Money wise: is the mortgage the only bill that you now owe? Because, if it is, alas, the payment will stay the same. *IF* you had other bills, such as a car note, you could look forward to being more prosperous when it gets paid off. I love having the cars paid off!
In the mean time, some budget-savers from an older Mother:
Baby food can be made by you. Take the evening cassarole or whatever, put it in a blender with water, and blend. Then thicken with fortified baby cereal. I used to cook up a chicken stew for my youngest and blend it and thicken it. *REMEMBER* that babies do not eat as much salt as an adult.
Those fancy baby juices in the store? They are diluted juice, is all.

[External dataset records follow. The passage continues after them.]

(** The renderer sets the current owner around a render. *)
Definition set_current_owner (o : option owner) (w : world) : world :=
  {| heap := heap w;
     ReactInstanceMap := ReactInstanceMap w;
     ReactCurrentOwner_current := o;
     injectedFindNode := injectedFindNode w;
     injectedFindRootNodeID := injectedFindRootNodeID w |}.

(** The module state as it is when the file has just been loaded: both
    [let] slots are undefined. *)
Definition module_loaded (h : gmap loc object) (m : gmap loc value)
    (o : option owner) : world :=
  {| heap := h;
     ReactInstanceMap := m;
     ReactCurrentOwner_current := o;
     injectedFindNode := VUndefined;
     injectedFindRootNodeID := VUndefined |}.

(** Modelled from the spec: [ReactInstanceMap] is required by the module
    but defined in the reconciler.  The glossary calls an internal instance
    "a composite component's associated record in the reconciler's internal
    instance map"; [ReactInstanceMap.get(key)] is the record kept for the
    object [key], and [undefined] when there is none or [key] is a
    primitive. *)
Definition ReactInstanceMap_get (w : world) (key : value) : value :=
  match key with
  | VObject l | VFunction l => default VUndefined (ReactInstanceMap w !! l)
  | _ => VUndefined
  end.

(** [isFiber ? owner.stateNode : owner], where [isFiber] is
    [typeof owner.tag === 'number']: the value whose
    [_warnedAboutRefsInRender] lines 67-69 read and lines 81-85 write. *)
Definition flag_holder (o : owner) : value :=
  match o with
  | Fiber _ stateNode => stateNode
  | ReactInstance self => VObject self
  end.

(** Where that flag lives, when the holder is an object. *)
Definition flag_address (o : owner) : option loc := address_of (flag_holder o).

(** What [_warnedAboutRefsInRender] reads as on an owner's flag holder in a
    state: [undefined] when the holder is not an object. *)
Definition warnedAboutRefsInRender (w : world) (o : owner) : value :=
  get_prop (heap w) (flag_holder o) warnedAboutRefsInRender_key.

(** [v.k]: a type error on [null] and [undefined]. *)
Definition read_prop (v : value) (k : string) : M value :=
  if is_nullish v then throw (TypeError (CannotReadProperty v k))
  else read (fun w => get_prop (heap w) v k).

(** [v.k = x] in strict mode (line 13): a type error on [null], on
    [undefined] and on a primitive, a write on an object. *)
Definition write_prop (v : value) (k : string) (x : value) : M unit :=
  match address_of v with
  | Some l => write (fun w => set_heap (heap_set (heap w) l k x) w)
  | None => throw (TypeError (CannotSetProperty v k))
  end.

(** [fbjs/lib/warning], a dependency of the module: the message is printed
    when the condition is falsy.  The event keeps the owner the message is
    about. *)
Definition warning (o : owner) (condition : value) (format : string)
    (args : list arg) : M unit :=
  if truthy condition then ret tt else emit (EvWarning o format args).

(** [fbjs/lib/invariant], a dependency of the module: throws an error
    built from the format and its arguments when the condition is false. *)
Definition invariant (condition : bool) (format : string) (args : list arg)
  : M unit :=
  if condition then ret tt else throw (InvariantViolation format args).

Section FindNodeHandle.

(** The build flag. *)
Variable __DEV__ : bool.

(** [getComponentName] is required from the shared renderer code. *)
Variable getComponentName : owner -> value.

(** What calling the function object at an address does: the behaviour of
    the host's functions, among them the strategies a renderer injects.
    They may read the state; they do not write the state of this module. *)
Variable host_call : world -> loc -> value -> result value.

(** [callee(argument)] *)
Definition call_value (w : world) (callee argument : value) : result value :=
  match callee with
  | VFunction l => host_call w l argument
  | _ => Throw (TypeError (NotAFunction callee))
  end.

Definition invoke (s : slot) (callee argument : value) : M value :=
  emit (EvInvoke s callee argument) >>
  fun w => Ran w [] (call_value w callee argument).

(** Lines 62-87. *)
Definition warn_refs_in_render : M unit :=
  if __DEV__ then
    let* owner := read ReactCurrentOwner_current in
    match owner with
    | None => ret tt
    | Some owner =>
        let* warned :=
          read_prop (flag_holder owner) warnedAboutRefsInRender_key in
        warning owner warned refs_in_render_format
          [AValue (js_or (getComponentName owner) (VString "A component"))] >>
        write_prop (flag_holder owner) warnedAboutRefsInRender_key (VBool true)
    end
  else ret tt.

(** Whether the development check runs to its end: it is compiled out, or
    there is no owner, or the owner's flag holder is an object. *)
Definition check_completes (w : world) : bool :=
  negb __DEV__ ||
  match ReactCurrentOwner_current w with
  | None => true
  | Some o => bool_decide (is_Some (address_of (flag_holder o)))
  end.

(** The condition of the first [invariant], lines 110-114. *)
Definition is_component (h : gmap loc object) (component : value) : bool :=
  (String.eqb (typeof component) "object" &&
     (has_prop h component "_rootNodeID" || has_prop h component "_nativeTag"))
  || (negb (is_nullish (get_prop h component "render")) &&
      String.eqb (typeof (get_prop h component "render")) "function").

(** Lines 88-126: what the function does once the development check is
    over. *)
Definition resolve (componentOrHandle : value) : M value :=
  if is_nullish componentOrHandle then ret VNull
  else if String.eqb (typeof componentOrHandle) "number" then
    ret componentOrHandle
  else
    let component := componentOrHandle in
    emit (EvInstanceMapGet component) >>
    let* internalInstance := read (fun w => ReactInstanceMap_get w component) in
    if truthy internalInstance then
      let* findNode := read injectedFindNode in
      invoke FindNode findNode internalInstance
    else
      let* findRootNodeID := read injectedFindRootNodeID in
      let* rootNodeID := invoke FindRootNodeID findRootNodeID component in
      if truthy rootNodeID then ret rootNodeID
      else
        let* h := read heap in
        invariant (is_component h component) not_a_component_format
          [AValue (VString (typeof component)); AKeys (keys h component)] >>
        invariant false unmounted_format [] >>
        ret VUndefined.

(** Lines 61-127. *)
Definition findNodeHandle (componentOrHandle : value) : M value :=
  warn_refs_in_render >>
  resolve componentOrHandle.

(** The state in which line 88 is reached, and what the development
    check has logged by then. *)
Definition entry_world (w : world) : world := final (warn_refs_in_render w).

Definition dev_trace (w : world) : list event := trace (warn_refs_in_render w).

(** *** Sequences of calls *)

(** What the surrounding program does with the module between two calls:
    the renderer moves the current owner, a reconciler injects a strategy,
    somebody calls [findNodeHandle] (and may catch what it throws). *)
Inductive action : Type :=
| SetCurrentOwner (o : option owner)
| InjectFindNode (findNode : value)
| InjectFindRootNodeID (findRootNodeID : value)
| CallFindNodeHandle (componentOrHandle : value).

Definition step (a : action) (w : world) : world * list event :=
  match a with
  | SetCurrentOwner o => (set_current_owner o w, [])
  | InjectFindNode f => (injectFindNode f w, [])
  | InjectFindRootNodeID f => (injectFindRootNodeID f w, [])
  | CallFindNodeHandle x =>
      let r := findNodeHandle x w in (final r, trace r)
  end.

Fixpoint run (acts : list action) (w : world) : world * list event :=
  match acts with
  | [] => (w, [])
  | a :: acts' =>
      let '(w1, t1) := step a w in
      let '(w2, t2) := run acts' w1 in
      (w2, t1 ++ t2)
  end.

End FindNodeHandle.

(** ** Reading a trace *)

Definition slot_value (s : slot) (w : world) : value :=
  match s with
  | FindNode => injectedFindNode w
  | FindRootNodeID => injectedFindRootNodeID w
  end.

Definition is_warning (e : event) : bool :=
  match e with
  | EvWarning _ _ _ => true
  | _ => false
  end.

Definition is_lookup (e : event) : bool :=
  match e with
  | EvInstanceMapGet _ => true
  | _ => false
  end.

Definition is_invoke (e : event) : bool :=
  match e with
  | EvInvoke _ _ _ => true
  | _ => false
  end.

Definition invokes (s : slot) (e : event) : bool :=
  match e with
  | EvInvoke s' _ _ => bool_decide (s' = s)
  | _ => false
  end.

Definition warns (o : owner) (e : event) : bool :=
  match e with
  | EvWarning o' _ _ => bool_decide (o' = o)
  | _ => false
  end.

(** How many times a trace warns about an owner. *)
Definition warnings_about (o : owner) (t : list event) : nat :=
  length (List.filter (warns o) t).

(** Whether the flag an owner's warning is keyed on is set. *)
Definition warned (w : world) (o : owner) : bool :=
  truthy (warnedAboutRefsInRender w o).


(** The four outcomes the specification lists for a call. *)
Inductive outcome_kind : Type :=
| ReturnsNull
| ReturnsInput
| ReturnsStrategyValue
| Throws.

Definition has_outcome (__DEV__ : bool) (getComponentName : owner -> value)
    (host_call : world -> loc -> value -> result value)
    (x : value) (w : world) (k : outcome_kind) : Prop :=
  let r := findNodeHandle __DEV__ getComponentName host_call x w in
  match k with
  | ReturnsNull => is_nullish x = true /\ outcome r = Return VNull
  | ReturnsInput => typeof x = "number" /\ outcome r = Return x
  | ReturnsStrategyValue =>
      is_nullish x = false /\ typeof x <> "number" /\
      exists (s : slot) (f : loc) (argument v : value),
        slot_value s w = VFunction f /\
        EvInvoke s (VFunction f) argument ∈ trace r /\
        host_call (entry_world __DEV__ getComponentName w) f argument = Return v /\
        outcome r = Return v
  | Throws => exists e, outcome r = Throw e
  end.

(** What the [else] branch of line 103 yields once the strategy has
    answered. *)
Definition after_findRootNodeID (w : world) (component : value)
    (answer : result value) : result value :=
  match answer with
  | Throw e => Throw e
  | Return rootNodeID =>
      if truthy rootNodeID then Return rootNodeID
      else if is_component (heap w) component then
        Throw (InvariantViolation unmounted_format [])
      else
        Throw (InvariantViolation not_a_component_format
                 [AValue (VString (typeof component));
                  AKeys (keys (heap w) component)])
  end.

(** ** Concrete states used to exercise the statements *)

Definition two : number := S754_finite false 1 1.
Definition seven : number := S754_finite false 7 0.

(** A host with three functions: address 1 answers every call with the
    handle 7, address 2 answers with [+0], any other address throws. *)
Definition sample_host (w : world) (l : loc) (v : value) : result value :=
  match l with
  | 1%positive => Return (VNumber seven)
  | 2%positive => Return (VNumber (S754_zero false))
  | _ => Throw (HostError (VString "boom"))
  end.

Definition sample_name (o : owner) : value := VString "Foo".

(** A class-component fiber whose instance lives at address 10. *)
Definition sample_owner : owner := Fiber two (VObject 10%positive).

(** The instance at 10 has a [render] method on its prototype; the object at
    11 is a native component with a [_nativeTag]; 12 is a plain object. *)
Definition sample_heap : gmap loc object :=
  {[ 10%positive := {| own := [("props", VNull)];
                       inherited := {[ "render" := VFunction 20%positive ]} |};
     11%positive := {| own := [("_nativeTag", VNumber seven)]; inherited := ∅ |};
     12%positive := {| own := [("a", VNull)]; inherited := ∅ |} ]}.

(** Only the instance at 10 is mounted. *)
Definition sample_world : world :=
  {| heap := sample_heap;
     ReactInstanceMap := {[ 10%positive := VObject 30%positive ]};
     ReactCurrentOwner_current := Some sample_owner;
     injectedFindNode := VFunction 1%positive;
     injectedFindRootNodeID := VFunction 2%positive |}.

(** The same state before any renderer has injected a strategy. *)
Definition fresh_world : world :=
  module_loaded sample_heap {[ 10%positive := VObject 30%positive ]}
    (Some sample_owner).

(** The same state with a [findRootNodeID] that answers with the handle 7. *)
Definition resolving_world : world :=
  injectFindRootNodeID (VFunction 1%positive) sample_world.

(** ** Further readings of a state and a trace *)

(** Whether the object at an address has its [_warnedAboutRefsInRender]
    set. *)
Definition flagged (w : world) (l : loc) : bool :=
  truthy (obj_get (heap_obj (heap w) l) warnedAboutRefsInRender_key).

(** A warning about any owner whose flag lives on the object at [l]. *)
Definition warns_on (l : loc) (e : event) : bool :=
  match e with
  | EvWarning o _ _ => bool_decide (address_of (flag_holder o) = Some l)
  | _ => false
  end.

Definition warnings_on (l : loc) (t : list event) : nat :=
  length (List.filter (warns_on l) t).


(** The work-in-progress twin of [sample_owner]: another fiber with the
    same instance. *)
Definition sample_alternate : owner := Fiber seven (VObject 10%positive).

(** The fiber of a functional component: it has no instance. *)
Definition functional_owner : owner := Fiber two VNull.

(** The sample state during the render of that functional component. *)
Definition functional_world : world :=
  set_current_owner (Some functional_owner) sample_world.

(** A fiber whose [stateNode] is a number, as the text instances of the
    native renderer are. *)
Definition text_owner : owner := Fiber two (VNumber seven).

Definition text_world : world :=
  set_current_owner (Some text_owner) sample_world.

(** A state without a current owner. *)
Definition ownerless_world : world := set_current_owner None sample_world.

Keep some instant meals that you can fix while you are tired. That prevents fast-food trips. I buy a couple of steaks when they are on sale and keep them frozen: you can slide them under the broiler, ice and all, and nobody will complain. Especially if you nuke a potato and set out the butter dish.
Lastly, do you have a budget?
A budget is *NOT* a way to cramp your style: it is a way to not have to worry about money. At all. Ever. The end.
You have a set amount of money coming in. When you know where it needs to go, then you are done. On shopping day you can think "I have XYZ dollars to spend", and then you do it. For your pocket money, you think "I have XYZ to spend this week", and you do not go over it. And, yes, you need a LITTLE pocket money, even if it is only change to feed the meters.
I found the first budget hard to set up, but after that it became easier.
Also, when my kids were small, I used to work weekends to avoid that big child care bill. The family trashed the house while I was gone, as my DH was never much for picking up after the toddlers, but it was what was needed at the time.
Since you are a nursing student-to-be, can you get weekend work in a hospital? At a nursing home? Weekends are NOT popular times to work at either, folks really liked that I was available at that time (Yes, I am a nurse. I did work on weekends.)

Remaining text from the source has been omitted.